→ **Supplied data**
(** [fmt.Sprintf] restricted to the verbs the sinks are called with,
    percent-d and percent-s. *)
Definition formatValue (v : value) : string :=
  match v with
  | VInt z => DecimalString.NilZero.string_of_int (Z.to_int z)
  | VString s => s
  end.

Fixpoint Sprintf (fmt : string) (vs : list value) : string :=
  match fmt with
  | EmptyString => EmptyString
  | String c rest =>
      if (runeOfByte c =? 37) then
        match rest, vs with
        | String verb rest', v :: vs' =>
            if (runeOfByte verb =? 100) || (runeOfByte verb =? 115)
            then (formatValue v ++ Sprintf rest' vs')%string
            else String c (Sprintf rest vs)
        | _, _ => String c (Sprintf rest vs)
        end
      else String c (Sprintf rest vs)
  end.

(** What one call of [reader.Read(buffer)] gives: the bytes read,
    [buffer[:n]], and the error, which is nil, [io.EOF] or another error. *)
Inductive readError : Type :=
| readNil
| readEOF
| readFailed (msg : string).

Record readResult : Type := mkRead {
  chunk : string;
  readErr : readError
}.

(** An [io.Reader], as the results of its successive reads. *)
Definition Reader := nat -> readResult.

--

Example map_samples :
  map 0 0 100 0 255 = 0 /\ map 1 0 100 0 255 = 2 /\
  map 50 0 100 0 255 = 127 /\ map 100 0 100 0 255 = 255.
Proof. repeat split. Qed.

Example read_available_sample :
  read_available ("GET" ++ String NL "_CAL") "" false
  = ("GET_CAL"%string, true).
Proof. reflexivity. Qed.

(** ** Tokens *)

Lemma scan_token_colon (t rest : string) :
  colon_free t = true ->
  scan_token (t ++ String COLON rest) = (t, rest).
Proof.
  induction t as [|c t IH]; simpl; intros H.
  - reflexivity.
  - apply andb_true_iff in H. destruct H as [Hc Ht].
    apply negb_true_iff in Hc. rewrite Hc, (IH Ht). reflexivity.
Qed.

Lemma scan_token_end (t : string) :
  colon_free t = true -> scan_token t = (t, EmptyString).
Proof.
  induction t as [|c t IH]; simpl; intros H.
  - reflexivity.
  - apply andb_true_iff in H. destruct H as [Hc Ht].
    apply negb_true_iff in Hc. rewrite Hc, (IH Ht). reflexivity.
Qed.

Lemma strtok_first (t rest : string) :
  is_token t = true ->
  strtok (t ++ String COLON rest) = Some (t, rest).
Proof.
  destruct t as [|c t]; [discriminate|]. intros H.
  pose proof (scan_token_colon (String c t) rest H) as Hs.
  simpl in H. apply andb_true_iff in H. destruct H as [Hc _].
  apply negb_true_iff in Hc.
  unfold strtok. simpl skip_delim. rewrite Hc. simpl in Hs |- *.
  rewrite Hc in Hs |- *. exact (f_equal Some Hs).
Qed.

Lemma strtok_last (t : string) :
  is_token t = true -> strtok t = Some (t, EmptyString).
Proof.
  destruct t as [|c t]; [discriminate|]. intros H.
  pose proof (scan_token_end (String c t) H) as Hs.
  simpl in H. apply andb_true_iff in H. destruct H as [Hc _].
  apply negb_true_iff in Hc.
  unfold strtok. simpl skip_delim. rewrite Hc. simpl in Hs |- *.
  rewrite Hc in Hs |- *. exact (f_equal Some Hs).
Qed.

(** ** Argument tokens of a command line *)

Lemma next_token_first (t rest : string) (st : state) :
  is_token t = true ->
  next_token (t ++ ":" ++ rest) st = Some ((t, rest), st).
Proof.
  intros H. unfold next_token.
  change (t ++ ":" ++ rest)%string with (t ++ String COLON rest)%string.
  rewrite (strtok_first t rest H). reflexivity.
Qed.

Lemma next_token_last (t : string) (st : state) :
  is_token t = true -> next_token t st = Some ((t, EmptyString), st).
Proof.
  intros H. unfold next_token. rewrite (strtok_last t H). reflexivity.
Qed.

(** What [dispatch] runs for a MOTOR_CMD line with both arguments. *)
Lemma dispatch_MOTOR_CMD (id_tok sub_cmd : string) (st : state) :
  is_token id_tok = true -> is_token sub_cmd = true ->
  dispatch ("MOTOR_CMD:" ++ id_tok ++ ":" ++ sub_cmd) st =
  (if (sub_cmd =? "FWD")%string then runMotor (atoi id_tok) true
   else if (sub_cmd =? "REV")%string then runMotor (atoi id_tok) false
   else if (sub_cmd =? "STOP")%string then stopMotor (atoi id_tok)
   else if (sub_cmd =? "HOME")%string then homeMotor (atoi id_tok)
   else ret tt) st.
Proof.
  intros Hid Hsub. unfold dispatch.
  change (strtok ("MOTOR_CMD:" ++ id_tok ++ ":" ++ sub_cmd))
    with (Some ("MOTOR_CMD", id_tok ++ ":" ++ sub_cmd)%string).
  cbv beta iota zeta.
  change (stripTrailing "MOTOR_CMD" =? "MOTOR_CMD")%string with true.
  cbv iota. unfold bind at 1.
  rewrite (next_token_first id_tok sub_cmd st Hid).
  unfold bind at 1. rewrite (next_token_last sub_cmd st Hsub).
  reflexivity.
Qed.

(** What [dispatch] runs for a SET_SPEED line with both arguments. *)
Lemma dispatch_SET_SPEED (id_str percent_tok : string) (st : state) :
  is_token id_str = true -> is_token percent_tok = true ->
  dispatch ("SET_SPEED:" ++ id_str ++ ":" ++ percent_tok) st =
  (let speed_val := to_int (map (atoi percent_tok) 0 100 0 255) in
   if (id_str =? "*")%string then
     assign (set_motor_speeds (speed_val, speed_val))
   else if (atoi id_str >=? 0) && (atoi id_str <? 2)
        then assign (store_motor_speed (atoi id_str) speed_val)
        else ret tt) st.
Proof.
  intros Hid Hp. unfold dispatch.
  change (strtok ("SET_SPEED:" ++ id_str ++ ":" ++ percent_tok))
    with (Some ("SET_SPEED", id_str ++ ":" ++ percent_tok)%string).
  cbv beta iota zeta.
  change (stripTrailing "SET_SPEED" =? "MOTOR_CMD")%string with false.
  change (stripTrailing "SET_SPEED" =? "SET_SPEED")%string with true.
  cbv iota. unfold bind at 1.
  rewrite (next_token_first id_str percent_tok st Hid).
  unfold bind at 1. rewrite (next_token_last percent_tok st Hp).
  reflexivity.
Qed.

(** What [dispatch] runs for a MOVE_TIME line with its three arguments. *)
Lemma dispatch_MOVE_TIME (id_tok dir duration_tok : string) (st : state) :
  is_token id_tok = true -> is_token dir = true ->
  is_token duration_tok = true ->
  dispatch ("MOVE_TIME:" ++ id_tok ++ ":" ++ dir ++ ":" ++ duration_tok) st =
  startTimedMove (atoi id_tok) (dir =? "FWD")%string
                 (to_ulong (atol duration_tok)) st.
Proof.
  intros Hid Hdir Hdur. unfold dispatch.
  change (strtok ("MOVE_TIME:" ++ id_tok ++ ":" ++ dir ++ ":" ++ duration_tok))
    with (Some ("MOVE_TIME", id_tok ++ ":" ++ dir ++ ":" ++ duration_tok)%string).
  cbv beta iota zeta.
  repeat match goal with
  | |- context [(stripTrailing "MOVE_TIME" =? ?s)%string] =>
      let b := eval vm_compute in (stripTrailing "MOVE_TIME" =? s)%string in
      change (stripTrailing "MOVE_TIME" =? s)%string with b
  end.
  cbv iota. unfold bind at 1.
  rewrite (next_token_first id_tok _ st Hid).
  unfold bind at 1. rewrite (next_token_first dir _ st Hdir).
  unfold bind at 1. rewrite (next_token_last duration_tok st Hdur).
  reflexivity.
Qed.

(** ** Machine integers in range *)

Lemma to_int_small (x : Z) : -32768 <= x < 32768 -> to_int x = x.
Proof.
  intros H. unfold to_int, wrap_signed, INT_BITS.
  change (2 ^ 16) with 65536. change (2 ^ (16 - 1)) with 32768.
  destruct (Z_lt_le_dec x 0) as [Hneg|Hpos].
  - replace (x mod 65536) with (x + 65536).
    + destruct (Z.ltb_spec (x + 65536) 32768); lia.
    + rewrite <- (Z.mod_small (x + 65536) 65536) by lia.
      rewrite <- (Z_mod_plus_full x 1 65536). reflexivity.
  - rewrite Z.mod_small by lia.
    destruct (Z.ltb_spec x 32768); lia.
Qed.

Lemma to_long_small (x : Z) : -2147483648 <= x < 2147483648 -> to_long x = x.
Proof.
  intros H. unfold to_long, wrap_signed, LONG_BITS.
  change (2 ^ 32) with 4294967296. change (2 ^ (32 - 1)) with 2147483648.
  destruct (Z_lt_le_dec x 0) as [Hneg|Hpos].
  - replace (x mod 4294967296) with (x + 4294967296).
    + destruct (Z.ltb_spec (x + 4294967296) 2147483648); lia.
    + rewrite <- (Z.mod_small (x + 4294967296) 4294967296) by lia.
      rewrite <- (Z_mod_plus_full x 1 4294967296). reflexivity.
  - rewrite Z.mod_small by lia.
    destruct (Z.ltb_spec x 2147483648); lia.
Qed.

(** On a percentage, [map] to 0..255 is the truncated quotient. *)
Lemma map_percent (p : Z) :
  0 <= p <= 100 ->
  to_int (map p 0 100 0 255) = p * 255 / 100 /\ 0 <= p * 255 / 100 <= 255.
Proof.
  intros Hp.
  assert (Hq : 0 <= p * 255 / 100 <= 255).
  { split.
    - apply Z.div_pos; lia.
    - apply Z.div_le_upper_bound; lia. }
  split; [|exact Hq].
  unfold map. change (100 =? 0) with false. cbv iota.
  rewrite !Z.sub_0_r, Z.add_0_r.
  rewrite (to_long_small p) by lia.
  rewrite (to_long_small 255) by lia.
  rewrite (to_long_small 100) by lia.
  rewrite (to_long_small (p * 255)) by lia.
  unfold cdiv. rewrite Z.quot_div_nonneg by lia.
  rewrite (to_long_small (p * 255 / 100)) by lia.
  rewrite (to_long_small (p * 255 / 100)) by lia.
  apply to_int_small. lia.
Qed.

→ **What you should do**
All lines holding the word "split" must be copied from the data.

→ **Written response**
Proof. repeat split. Qed.
  { split.
  split; [|exact Hq].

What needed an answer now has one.